Cotesto fu un sopraccapo non lieve per Galeotto; tanto più che i
nemici accennavano, col taglio e la riquadratura degli alberi, a voler
fare una bastita e metter campo lassù, certo per comandare i passi
dell'Appennino. E in questo giudizio lo confermarono i ragguagli del
giorno dopo, secondo i quali una parte dell'esercito nemico scendeva
speditamente su Gorra e Gottafrigia, proprio alla vista del castello
Gavone.
Qui prego il lettore a ricordarsi della ipsilonne, accennata nel primo
capitolo di questa povera storia. Ci siamo? La Marina del Finaro e il
breve corso del Pora sono il piede e la gamba di quella inutilissima
tra le lettere dell'alfabeto. Il Calice e l'Aquila, affluenti e
genitori del Pora, sono le due braccia che si prolungano in strette
convalli verso le falde appennine, chiudendo nella inforcatura il
Borgo, la vetta soprastante di castel Gavone e la roccia di Pertica,
che lo comanda, ma a che è inaccessibile dalla parte di tramontana.
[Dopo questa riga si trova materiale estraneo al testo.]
(** * Chunked audio pipeline: upload sequencing, reassembly, local cache

    A shallow embedding of the chunk pipeline of the recorder:
    - the [POST] handler of [/api/sessions/[id]/chunks] (the upload of one
      chunk; its source sits next to the transcript route under
      [app/api/sessions/[id]/chunks]),
    - [app/api/sessions/[id]/transcribe/route.ts], up to the combined buffer,
    - [lib/chunk-playback.ts], [lib/chunk-validation.ts], [lib/indexeddb.ts],
    - [hooks/useAudioRecorder.ts] (the [stop] callback).

    Numbers of the source are JavaScript numbers.  Chunk indices are kept as
    [jsnum] (an integer or NaN, what [parseInt] produces); durations are kept
    abstract behind the [Float64] interface, which assumes nothing about
    addition (in particular not associativity).  Promises are kept as the
    way they settle ([Resolved] or [Rejected]); the browser's IndexedDB and
    the clock are explicit arguments of the functions that use them. *)

From Stdlib Require Import ZArith Lia Strings.Byte Strings.Ascii.
From stdpp Require Import gmap strings list fin_maps pretty sorting.

Set Warnings "-clear-no-such-hyp".

Open Scope string_scope.
Open Scope list_scope.
Open Scope Z_scope.

(** ** JavaScript numbers as far as the handlers use them *)

Module JS.

(** What [parseInt(s, 10)] returns: an integer or NaN.  Integers are kept
    exact ([Z]); the rounding of a double above 2^53 is not modelled. *)
Inductive jsnum : Type :=
  | NaN
  | Int (z : Z).

#[global] Instance jsnum_eq_dec : EqDecision jsnum.
Proof. solve_decision. Defined.

(** [a + b] *)
Definition js_add (a b : jsnum) : jsnum :=
  match a, b with
  | Int x, Int y => Int (x + y)
  | _, _ => NaN
  end.

(** [a - b] *)
Definition js_sub (a b : jsnum) : jsnum :=
  match a, b with
  | Int x, Int y => Int (x - y)
  | _, _ => NaN
  end.

(** [a < b]: false as soon as one side is NaN *)
Definition js_lt (a b : jsnum) : bool :=
  match a, b with
  | Int x, Int y => bool_decide (x < y)
  | _, _ => false
  end.

(** [a > b] *)
Definition js_gt (a b : jsnum) : bool := js_lt b a.

(** [a !== b]: NaN differs from everything, itself included *)
Definition js_strict_ne (a b : jsnum) : bool :=
  match a, b with
  | Int x, Int y => negb (bool_decide (x = y))
  | _, _ => true
  end.

(** [isNaN(a)] *)
Definition isNaN (a : jsnum) : bool :=
  match a with NaN => true | Int _ => false end.

(** Template-literal conversion [`${a}`] *)
Definition show (a : jsnum) : string :=
  match a with
  | NaN => "NaN"
  | Int z => pretty z
  end.

(** White space skipped by [parseInt] (the ASCII part of StrWhiteSpaceChar):
    space, tab, line feed, vertical tab, form feed, carriage return. *)
Definition isWhite (a : Ascii.ascii) : bool :=
  (Ascii.eqb a " "%char
   || Ascii.eqb a (Ascii.Ascii true false false true false false false false)
   || Ascii.eqb a (Ascii.Ascii false true false true false false false false)
   || Ascii.eqb a (Ascii.Ascii true true false true false false false false)
   || Ascii.eqb a (Ascii.Ascii false false true true false false false false)
   || Ascii.eqb a (Ascii.Ascii true false true true false false false false))%bool.

Fixpoint skipWhite (s : string) : string :=
  match s with
  | String a s' => if isWhite a then skipWhite s' else s
  | EmptyString => s
  end.

(** Position of a character in a string, counted from [i]. *)
Fixpoint positionIn (a : Ascii.ascii) (s : string) (i : Z) : option Z :=
  match s with
  | EmptyString => None
  | String c s' => if Ascii.eqb a c then Some i else positionIn a s' (i + 1)
  end.

Definition digitVal (a : Ascii.ascii) : option Z := positionIn a "0123456789" 0.

(** Value of the longest prefix of decimal digits; [None] when there is
    no digit at all. *)
Fixpoint digits (s : string) (acc : option Z) : option Z :=
  match s with
  | String a s' =>
      match digitVal a with
      | Some d => digits s' (Some (10 * default 0 acc + d))
      | None => acc
      end
  | EmptyString => acc
  end.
Lungo la valle del Calice, che è il braccio occidentale, s'inerpica la
strada che mette in Piemonte, contornando il dorso del Settepani alla
torre di Melogno. Lungo la valle dell'Aquila, che è il braccio
orientale, risale un'altra via che mette in Monferrato, tagliando
l'Appennino sotto il monte di San Giacomo. Il castello di Vezzi è a
levante di questa via.
E adesso il lettore benevolo intenderà, spero, come l'esercito
genovese, lasciando il castello di Vezzi e varcando l'Aquila alle sue
scaturigini, potesse andar su Rialto, paesello di montagna presso alle
sorgenti del Calice, e lasciando la sponda orientale di questo, colle
villate di Carbuta e di Calice, che sono alle spalle di Pertica,
scendesse per le Vene e San Pantaleo a cercare la strada battuta, che
mette a Gorra o Gottafrigia, proprio alla vista di Pertica e del
castello Gavone. Al nome di Dio, ci siamo finalmente arrivati!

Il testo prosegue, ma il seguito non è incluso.